The new data shows how government support managed to protect, and in some cases increase, the incomes of poorer households during the pandemic – and this is reflected in absolute poverty numbers. 17 per cent of people were living in absolute poverty (after housing costs) in 2021-22, compared to 18 per cent in 2019-20 and – as the Chancellor would note – 21 per cent in 2009-10. These statistics are more uncertain than they would usually be, but both the absolute and relative poverty results for 2021-22 are slightly better than expected. This reading may not fit with arguably the most striking stat in the latest – the biggest rise in relative poverty (after housing costs) since the 1980s. But this does come after an even bigger fall in relative poverty in 2020-21. Taking a more robust two-year view, poverty rates are flat or down. 

However, just as with median income, things seem likely to have deteriorated in the more recent past: we project that there has likely been a rise in absolute child poverty in 2022-23.  



All of these statistics come with significant caveats. On top of the usual noise in survey-based results, Covid-19 created additional difficulties, with the survey response rate dropping from 50 per cent in 2019-20 to just 26 per cent in 2021-22 (although even the calculation of response rates is complicated by the pandemic). But there are also longer-term problems. Benefit receipt continues to be systematically under-estimated, and while the new release notes that “We are seeking to transform the [Family Resources Survey] by increasing the use of administrative data [which] should help correct for issues like benefit under-reporting and improve the quality of our income estimates” it may be a year or more until we see these corrected results. 

It is helpful to cross-check results from HBAI with separate ONS data and with the Resolution Foundation’s purely model-based nowcasts. But the existence of separate DWP and ONS data (as well as the variety of income measures on offer) also risks confusion where these disagree. ONS stats imply that the typical income of the poorest fifth (before housing costs) fell by 6 per cent between 2019-20 and 2021-22, but DWP stats in March show a rise of 2 per cent. The real answer may well be somewhere in between – but it would be more useful if these two sets of household income data were combined into a single source with less uncertainty. 


Food insecurity 

One welcome development in the provision of official data has been on food insecurity (since 2019-20) and food bank use (for the first time). Food insecurity was, thankfully, less prevalent in 2020-21 and 2021-22 than in 2019-20, affecting 7 per cent of households. But it remains shocking. Around one in eight (12 per cent) single parents experienced very low food security in 2021-22 – the most severe category, meaning that “at times during the last 30 days, eating patterns of one or more household members were disrupted and food intake reduced because the household lacked money and other resources for food” – and the same proportion had used a food bank within the previous 12 months. The overlap between these metrics is also a useful corroboration. In both cases, one in six households receiving Universal Credit were in the same boat.

What is particularly concerning is that these statistics are from 2021-22, before the £20 a week benefit boost ended; before real incomes fell and energy bills doubled; and before food price inflation of 18 per cent per year. Other survey evidence suggests that food insecurity dramatically increased in 2022-23. 

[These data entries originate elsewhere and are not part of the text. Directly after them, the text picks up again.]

(** No entry is submitted at or after its expiry: the loop drops an
    entry whose [Expiry] is not after the time the datagram was taken
    from the channel. *)
Theorem expired_never_delivered params now (msg : Msg)
    (sentEntries : gmap string ServiceEntry) :
  Forall (fun e => now < Expiry e) (fst (on_message params now msg sentEntries)).
Proof.
  unfold on_message. rewrite walk_delivers by apply NoDup_fst_map_to_list.
  cbn [app]. apply List.Forall_forall. intros e Hin. apply in_map_iff in Hin.
  destruct Hin as ([k e'] & <- & Hin). apply filter_In in Hin. destruct Hin as [_ Hd].
  unfold deliverable in Hd. apply andb_true_iff in Hd. destruct Hd as [Hd _].
  simpl in *. apply Z.gtb_lt in Hd. exact Hd.
Qed.

End DeliveryFacts.

(* ===================================================================== *)
(** ** From the responder to the subscriber *)
(* ===================================================================== *)

Module RoundTrip.
Import Dns Responder ResponderProps AnswerProps Resolver ResolverSetup ResolverProps
       DeliveryProps.

Lemma appendAddrs_from_source h svc rrs t ifIndex flushCache :
  appendAddrs h svc rrs t ifIndex flushCache
  = rrs ++ address_records (HostName svc) t flushCache
                           (fst (address_source h svc ifIndex))
                           (snd (address_source h svc ifIndex)).
Proof.
  rewrite AnswerFacts.appendAddrs_records. unfold address_source.
  destruct (AddrIPv4 svc), (AddrIPv6 svc); try reflexivity.
  destruct (InterfaceByIndex h ifIndex); reflexivity.
Qed.

(** The name of an instance ends with the name of its service. *)
Lemma instance_name_suffix (svc : ServiceEntry) :
  Instance svc <> EmptyString ->
  ServiceInstanceName svc = (trimDot (Instance svc) +:+ ".") +:+ ServiceName svc
  /\ GoString.HasSuffix (ServiceInstanceName svc) (ServiceName svc) = true.
Proof.
  intros Hi. unfold ServiceInstanceName, ServiceInstanceName_of.
  destruct (String.eqb_spec (Instance svc) ""); [contradiction|].
  fold (ServiceName svc).
  rewrite <- ChunksFacts.append_assoc3.
  split; [reflexivity|apply RegisterFacts.HasSuffix_append].
Qed.

Lemma ensure_present (k instance : string) params (m : gmap string ServiceEntry)
    (e : ServiceEntry) :
  m !! k = Some e -> ensure k instance params m = m.
Proof. unfold ensure. intros ->. reflexivity. Qed.

Lemma stamp_singleton now hdr (k : string) (e : ServiceEntry) :
  stamp now hdr k {[k := e]}
  = {[k := set_CacheFlush (Class hdr >? 32768) (set_Expiry (now + Ttl hdr * Second) e)]}.
Proof. unfold stamp. rewrite !alter_singleton_eq. reflexivity. Qed.

(** The first round leaves address records aside. *)
Lemma first_round_skips_addresses params now (name : string) t flushCache
    (v4 v6 : list IP) (m : gmap string ServiceEntry) :
  fold_left (fuse_record params now) (address_records name t flushCache v4 v6) m = m.
Proof.
  unfold address_records. rewrite fold_left_app.
  assert (H4 : forall (l : list IP) hd (m0 : gmap string ServiceEntry),
             fold_left (fuse_record params now) (map (A hd) l) m0 = m0).
  { induction l as [|a l IH]; intros hd m0; simpl; [reflexivity|apply IH]. }
  assert (H6 : forall (l : list IP) hd (m0 : gmap string ServiceEntry),
             fold_left (fuse_record params now) (map (AAAA hd) l) m0 = m0).
  { induction l as [|a l IH]; intros hd m0; simpl; [reflexivity|apply IH]. }
  rewrite H4, H6. reflexivity.
Qed.

(** The second round hands every address of the host to its entry. *)
Lemma second_round_addresses (k name : string) t flushCache (v4 v6 : list IP) :
  forall e : ServiceEntry,
    HostName e = name ->
    fold_left fuse_address (address_records name t flushCache v4 v6) {[k := e]}
    = {[k := set_AddrIPv6 (AddrIPv6 e ++ v6) (set_AddrIPv4 (AddrIPv4 e ++ v4) e)]}.
Proof.
  unfold address_records. intros e He. rewrite fold_left_app.
  assert (H4 : forall (l : list IP) hd (e0 : ServiceEntry),
             HostName e0 = Name hd ->
             fold_left fuse_address (map (A hd) l) {[k := e0]}
             = ({[k := set_AddrIPv4 (AddrIPv4 e0 ++ l) e0]} : gmap string ServiceEntry)).
  { induction l as [|a l IH]; intros hd e0 H0; simpl.
    - rewrite app_nil_r. destruct e0; reflexivity.
    - rewrite map_fmap_singleton, H0, String.eqb_refl.
      rewrite IH by exact H0. simpl. rewrite <- app_assoc. destruct e0; reflexivity. }
  assert (H6 : forall (l : list IP) hd (e0 : ServiceEntry),
             HostName e0 = Name hd ->
             fold_left fuse_address (map (AAAA hd) l) {[k := e0]}
             = ({[k := set_AddrIPv6 (AddrIPv6 e0 ++ l) e0]} : gmap string ServiceEntry)).
  { induction l as [|a l IH]; intros hd e0 H0; simpl.
    - rewrite app_nil_r. destruct e0; reflexivity.
    - rewrite map_fmap_singleton, H0, String.eqb_refl.
      rewrite IH by exact H0. simpl. rewrite <- app_assoc. destruct e0; reflexivity. }
  rewrite H4 by exact He. rewrite H6 by exact He. reflexivity.
Qed.

Lemma ptr_on_empty params now hdr (ptr : string) :
  Name hdr = params_ServiceName params ->
  params_ServiceInstanceName params = EmptyString ->
  fuse_record params now ∅ (PTR hdr ptr)
  = {[ptr := set_CacheFlush (Class hdr >? 32768)
               (set_Expiry (now + Ttl hdr * Second)
                  (newServiceEntry
                     (trimDot (GoString.Replace_with_empty ptr (Name hdr) None))
                     (params_Service params) (params_Domain params)))]}.
Proof.
  intros Hname Hinst. simpl. rewrite Hname, String.eqb_refl, Hinst. simpl.
  unfold ensure. rewrite lookup_empty, insert_empty. apply stamp_singleton.
Qed.

Lemma srv_on_entry params now hdr (pr w port : Z) (target : string) (e : ServiceEntry) :
  params_ServiceInstanceName params = EmptyString ->
  GoString.HasSuffix (Name hdr) (params_ServiceName params) = true ->
  fuse_record params now {[Name hdr := e]} (SRV hdr pr w port target)
  = {[Name hdr := set_CacheFlush (Class hdr >? 32768)
                    (set_Expiry (now + Ttl hdr * Second)
                       (set_Port port (set_HostName target e)))]}.
Proof.
  intros Hinst Hsuf. simpl. rewrite Hinst, Hsuf. simpl.
  rewrite (ensure_present _ _ _ _ e) by apply lookup_singleton_eq.
  rewrite !alter_singleton_eq. apply stamp_singleton.
Qed.

Lemma txt_on_entry params now hdr (txt : list string) (e : ServiceEntry) :
  params_ServiceInstanceName params = EmptyString ->
  GoString.HasSuffix (Name hdr) (params_ServiceName params) = true ->
  fuse_record params now {[Name hdr := e]} (TXT hdr txt)
  = {[Name hdr := set_CacheFlush (Class hdr >? 32768)
                    (set_Expiry (now + Ttl hdr * Second) (set_Text txt e))]}.
Proof.
  intros Hinst Hsuf. simpl. rewrite Hinst, Hsuf. simpl.
  rewrite (ensure_present _ _ _ _ e) by apply lookup_singleton_eq.
  rewrite !alter_singleton_eq. apply stamp_singleton.
Qed.

(** What a browser fuses from a browsing answer: one entry, under the
    name of the instance. *)
Lemma fuse_browsing_answer params now (resp : Msg) (sn sin host : string) (t port : Z)
    (txt : list string) (v4 v6 : list IP) :
  sections resp
  = PTR (mkHdr sn TypePTR ClassINET t) sin
    :: SRV (mkHdr sin TypeSRV ClassINET t) 0 0 port host
    :: TXT (mkHdr sin TypeTXT ClassINET t) txt
    :: address_records host t false v4 v6 ->
  sn = params_ServiceName params ->
  params_ServiceInstanceName params = EmptyString ->
  GoString.HasSuffix sin sn = true ->
  fuse params now resp
  = {[sin := fused_entry params now t (trimDot (GoString.Replace_with_empty sin sn None))
                         host port txt v4 v6]}.
Proof.
  intros Hsec Hsn Hinst Hsuf. unfold fuse. rewrite Hsec. cbn [fold_left].
  rewrite (ptr_on_empty params now (mkHdr sn TypePTR ClassINET t) sin Hsn Hinst).
  rewrite (srv_on_entry params now (mkHdr sin TypeSRV ClassINET t) 0 0 port host)
    by (simpl; congruence).
  rewrite (txt_on_entry params now (mkHdr sin TypeTXT ClassINET t) txt)
    by (simpl; congruence).
  rewrite first_round_skips_addresses.
  cbn [fuse_address].
  rewrite second_round_addresses by reflexivity.
  unfold fused_entry, newServiceEntry.
  destruct (parseSubtypes (params_Service params)). reflexivity.
Qed.

Lemma no_known_answers resp query :
  Answer query = [] -> suppress_known resp query = resp.
Proof.
  intros Hq. unfold suppress_known, isKnownAnswer. rewrite Hq.
  destruct (Answer resp); reflexivity.
Qed.

Lemma browse_query_form params id :
  params_Instance params = EmptyString ->
  params_Subtypes params = [] ->
  query params id
  = set_RecursionDesired false (SetQuestion id (params_ServiceName params) TypePTR zero).
Proof. intros Hi Hs. unfold query. rewrite Hi, Hs. reflexivity. Qed.

Lemma browsing_answer_sections h s svc resp ifIndex :
  Answer resp = [] -> Ns resp = [] -> Extra resp = [] ->
  sections (composeBrowsingAnswers h s svc resp ifIndex)
  = PTR (mkHdr (ServiceName svc) TypePTR ClassINET (ttl s)) (ServiceInstanceName svc)
    :: SRV (mkHdr (ServiceInstanceName svc) TypeSRV ClassINET (ttl s))
           0 0 (Port svc mod 65536) (HostName svc)
    :: TXT (mkHdr (ServiceInstanceName svc) TypeTXT ClassINET (ttl s)) (TxtRecords svc)
    :: address_records (HostName svc) (ttl s) false
                       (fst (address_source h svc ifIndex))
                       (snd (address_source h svc ifIndex)).
Proof.
  intros HA HN HE. unfold sections.
  rewrite ResponderFacts.composeBrowsingAnswers_Answer,
          ResponderFacts.composeBrowsingAnswers_Extra, HA, HE.
  change (Ns (composeBrowsingAnswers h s svc resp ifIndex)) with (Ns resp).
  rewrite HN, appendAddrs_from_source. reflexivity.
Qed.

(** Browsing, end to end.  A responder that publishes an instance of the
    service a browser asks for answers the browser's query with one
    multicast response, and from that response alone the browser
    submits one entry: it has the host name, the port (as 16 bits), the
    TXT strings and the addresses the responder put in the response, the
    service type and domain of the browser, and expires one responder
    TTL after it was received. *)
Theorem browse_round_trip h s svc params id ifIndex from now
    (sentEntries : gmap string ServiceEntry) :
  service s = Some svc ->
  Instance svc <> EmptyString ->
  params_Instance params = EmptyString ->
  params_Subtypes params = [] ->
  params_ServiceName params = ServiceName svc ->
  ServiceName svc <> ServiceTypeName svc ->
  0 < ttl s ->
  sentEntries !! ServiceInstanceName svc = None ->
  exists resp,
    handleQuery h s (query params id) ifIndex from = [multicastResponse resp ifIndex]
    /\ fst (on_message params now resp sentEntries)
       = [fused_entry params now (ttl s)
            (trimDot (GoString.Replace_with_empty (ServiceInstanceName svc)
                                                  (ServiceName svc) None))
            (HostName svc) (Port svc mod 65536) (TxtRecords svc)
            (fst (address_source h svc ifIndex)) (snd (address_source h svc ifIndex))].
Proof.
  intros Hsvc Hinst HpI HpS Hname Hnot Httl Hsent.
  rewrite (browse_query_form params id HpI HpS), Hname.
  set (q := set_RecursionDesired false (SetQuestion id (ServiceName svc) TypePTR zero)).
  exists (composeBrowsingAnswers h s svc (blank_reply q) ifIndex).
  split.
  - unfold handleQuery. cbn [q Ns set_RecursionDesired SetQuestion zero Questions flat_map].
    rewrite app_nil_r. unfold answerQuestion, handleQuestion. rewrite Hsvc.
    cbn [Qname].
    destruct (String.eqb_spec (ServiceName svc) (ServiceTypeName svc)); [contradiction|].
    rewrite String.eqb_refl.
    rewrite no_known_answers by reflexivity.
    rewrite ResponderFacts.composeBrowsingAnswers_Answer. reflexivity.
  - destruct (instance_name_suffix svc Hinst) as [_ Hsuf].
    assert (Hpi : params_ServiceInstanceName params = EmptyString).
    { unfold params_ServiceInstanceName, ServiceInstanceName_of. rewrite HpI. reflexivity. }
    unfold on_message.
    rewrite (fuse_browsing_answer params now _ (ServiceName svc) (ServiceInstanceName svc)
               (HostName svc) (ttl s) (Port svc mod 65536) (TxtRecords svc)
               (fst (address_source h svc ifIndex)) (snd (address_source h svc ifIndex)));
      [|apply browsing_answer_sections; reflexivity|symmetry; exact Hname|exact Hpi
       |exact Hsuf].
    rewrite map_to_list_singleton. cbn [fold_left].
    rewrite DeliveryFacts.submit_cases. unfold held_back. rewrite Hsent.
    assert (Hlater : (Expiry (fused_entry params now (ttl s)
                        (trimDot (GoString.Replace_with_empty (ServiceInstanceName svc)
                                                              (ServiceName svc) None))
                        (HostName svc) (Port svc mod 65536) (TxtRecords svc)
                        (fst (address_source h svc ifIndex))
                        (snd (address_source h svc ifIndex))) >? now) = true).
    { apply Z.gtb_lt. simpl. unfold Second. lia. }
    rewrite Hlater. reflexivity.
Qed.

The new income statistics provide more evidence that policy did a good job of broadly protecting living standards during the pandemic, including among low-income households. The long-lasting national hit from higher energy (and food) prices is not something that households can be entirely shielded from in quite the same way. But it’s clear that levels of poverty and hunger can and should be changed through policy choices.